Aim of the task: What is needed is an exact retyping of the records below, from the first line through the line that contains "(pre post : list".

Records for this task:
(** X5: the first field, in the order of declaration, that is not passed
    by and whose conversion fails decides the result: [Decode] returns its
    error (with its key and the cause), whatever the fields after it, and
    the caller's memory is as before. *)
Theorem X5_first_failure_decides (lib : Lib) (env : environ) (name : string)
    (pre post : list reflect.StructField) (f : reflect.StructField)
    (cause : error) (a : addr) (h : heap) :
  Forall (fun g => skipped env g = true \/
                   (converted lib (reflect.Typ g) (looked_up env g)).2 = None) pre ->
  skipped env f = false ->
  (converted lib (reflect.Typ f) (looked_up env f)).2 = Some cause ->
  exists xs,
    Decode lib env
      (Some (reflect.TPtr (reflect.TStruct name (pre ++ f :: post)),
             VPtr (Some a))) h
    = Done (Some (field_error env f (Some cause))) (h ++ [VStruct xs]).
Proof.
  intros Hpre Hs Hc. rewrite Decode_struct_eq.
  pose proof (build_error lib env (pre ++ f :: post) 0
                (map (fun f => zero (reflect.Typ f)) (pre ++ f :: post))) as He.
  rewrite (first_failure_at lib env pre post f Hpre Hs) in He by (by rewrite Hc).
  rewrite Hc in He. fold (built lib env (pre ++ f :: post)) in He.
  destruct (built lib env (pre ++ f :: post)) as [xs e]. cbn [snd] in He.
  subst e. eauto.
Qed.

Lemma X5_witness :
  exists xs,
    Decode RefLib.lib env_bad_port (ptr_to Config 0) config_heap
    = Done (Some (field_error env_bad_port
                    (reflect.mkField "Port" "" [("mpe", "PORT")]
                       (reflect.TBasic reflect.Tint8))
                    (Some (NumError "ParseInt" "abc" ErrSyntax))))
        (config_heap ++ [VStruct xs]).
Proof.
  apply (X5_first_failure_decides RefLib.lib env_bad_port "Config" []
           [reflect.mkField "Name" "" [("mpe", "NAME")] (reflect.TBasic reflect.Tstring);
            reflect.mkField "hidden" "main" [] (reflect.TBasic reflect.Tint)]
           (reflect.mkField "Port" "" [("mpe", "PORT")]
              (reflect.TBasic reflect.Tint8))
           (NumError "ParseInt" "abc" ErrSyntax) (0, []) config_heap).
  - constructor.
  - reflexivity.
  - reflexivity.
Defined.

(** X6: a field of pointer type is never decoded.  On a pointer to a
    variable that holds a nil pointer the converter allocates nothing and
    returns the error "unsupported field kind: invalid"; and since the
    fields of the new record are nil, [Decode] returns an error as soon as
    a non-empty variable is found for an exported field of pointer type. *)
Theorem X6_pointer_field_fails (lib : Lib) (env : environ) (name : string)
    (fs : list reflect.StructField) (f : reflect.StructField)
    (u : reflect.type) (a : addr) (h : heap) :
  (forall s a0 h0,
     load h0 a0 = Some (VPtr None) ->
     decodeValue lib s
       (Direct (reflect.TPtr (reflect.TPtr u)) (VPtr (Some a0))) h0
     = Done (Some (Errorf "unsupported field kind: invalid")) h0) /\
  (f ∈ fs ->
   reflect.Typ f = reflect.TPtr u ->
   skipped env f = false ->
   exists e xs,
     Decode lib env
       (Some (reflect.TPtr (reflect.TStruct name fs), VPtr (Some a))) h
     = Done (Some e) (h ++ [VStruct xs])).
Proof.
  split.
  - intros s a0 h0 Hnil. unfold decodeValue.
    set (v := Direct (reflect.TPtr (reflect.TPtr u)) (VPtr (Some a0))).
    assert (HE : Value_Elem v h0 = Done (Indirect (reflect.TPtr u) a0) h0)
      by reflexivity.
    assert (HN : Value_IsNil v h0 = Done false h0) by reflexivity.
    assert (HZ : Value_Elem (Indirect (reflect.TPtr u) a0) h0 = Done Zero h0).
    { cbn. unfold bind, deref. by rewrite Hnil. }
    clearbody v. cbn [decodeValue_at].
    rewrite (bind_Done _ _ _ _ _ HE). cbn [Value_Kind reflect.Type_Kind].
    rewrite (bind_Done _ _ _ _ _ HN). rewrite !bind_ret_l.
    rewrite (bind_Done _ _ _ _ _ HE).
    cbn [decodeValue_at]. by rewrite (bind_Done _ _ _ _ _ HZ).
  - intros Hin Hty Hs.
    assert (Hc : converted lib (reflect.Typ f) (looked_up env f)
                 = (VPtr None, Some (Errorf "unsupported field kind: invalid")))
      by (by rewrite Hty).
    rewrite Decode_struct_eq.
    pose proof (build_error lib env fs 0 (map (fun f => zero (reflect.Typ f)) fs))
      as He.
    pose proof (first_failure_exists lib env fs f Hin Hs) as Hff.
    rewrite Hc in Hff. specialize (Hff ltac:(discriminate)).
    fold (built lib env fs) in He.
    destruct (first_failure lib env fs) as [g|]; [|congruence].
    destruct (built lib env fs) as [xs e]. cbn [snd] in He. subst e. eauto.
Qed.

Lemma X6_witness :
  decodeValue RefLib.lib "5"
    (Direct (reflect.TPtr (reflect.TPtr (reflect.TBasic reflect.Tint)))
       (VPtr (Some (0, [1]))))
    with_pointer_heap
  = Done (Some (Errorf "unsupported field kind: invalid")) with_pointer_heap /\
  exists e xs,
    Decode RefLib.lib env_limit (ptr_to WithPointer 0) with_pointer_heap
    = Done (Some e) (with_pointer_heap ++ [VStruct xs]).
Proof.
  pose proof (X6_pointer_field_fails RefLib.lib env_limit "WithPointer"
                (reflect.Type_fields WithPointer)
                (reflect.mkField "Limit" "" [("mpe", "LIMIT")]
                   (reflect.TPtr (reflect.TBasic reflect.Tint)))
                (reflect.TBasic reflect.Tint) (0, []) with_pointer_heap)
    as [Hconv Hrun].
  split.
  - apply Hconv. reflexivity.
  - apply Hrun.
    + cbn. apply list_elem_of_further, list_elem_of_here.
    + reflexivity.
    + reflexivity.
Defined.

(** X7: the result of [Decode] depends on the environment and the type
    alone, not on what the destination or the rest of the memory holds:
    from another memory and destination it returns the same error, or
    succeeds with the same record.  In particular decoding a second time
    leaves the record as it is. *)
Theorem X7_result_independent_of_memory (lib : Lib) (env : environ)
    (name : string) (fs : list reflect.StructField)
    (a : addr) (h h' : heap) (r : option error)
    (a2 : addr) (h2 : heap) (old2 : value) :
  Decode lib env
    (Some (reflect.TPtr (reflect.TStruct name fs), VPtr (Some a))) h
  = Done r h' ->
  load h2 a2 = Some old2 ->
  exists h2',
    Decode lib env
      (Some (reflect.TPtr (reflect.TStruct name fs), VPtr (Some a2))) h2
    = Done r h2' /\
    (r = None -> load h2' a2 = load h' a).
Proof.
  intros Hrun Hold2.
  destruct (Decode_struct_valid lib env name fs a2 h2 old2 Hold2)
    as (h_a & Hst & Hrun2).
  rewrite Decode_struct_eq in Hrun.
  destruct (built lib env fs) as [xs [e|]] eqn:Hb; cbn [fst snd] in *.
  - injection Hrun as <- <-. eexists. split; [exact Hrun2|discriminate].
  - destruct (store _ a _) as [h3|] eqn:Hst1; [|discriminate].
    injection Hrun as <- <-. eexists. split; [exact Hrun2|]. intros _.
    rewrite (store_load _ _ _ _ Hst1).
    rewrite load_app_l.
    + by eapply store_load.
    + rewrite (store_length _ _ _ _ Hst). by eapply load_in_heap.
Qed.

Lemma X7_witness :
  exists h2',
    Decode RefLib.lib env_good (ptr_to Config 0) decoded_heap = Done None h2' /\
    (@None error = None -> load h2' (0, []) = load decoded_heap (0, [])).
Proof.
  apply (X7_result_independent_of_memory RefLib.lib env_good "Config"
           config_fields (0, []) config_heap decoded_heap None (0, []) decoded_heap
           (VStruct [VInt 80; VString "db"; VInt 0])).
  - vm_compute. reflexivity.
  - reflexivity.
Defined.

Answer for the task:
(** X5: the first field, in the order of declaration, that is not passed
    by and whose conversion fails decides the result: [Decode] returns its
    error (with its key and the cause), whatever the fields after it, and
    the caller's memory is as before. *)
Theorem X5_first_failure_decides (lib : Lib) (env : environ) (name : string)
    (pre post : list reflect.StructField) (f : reflect.StructField)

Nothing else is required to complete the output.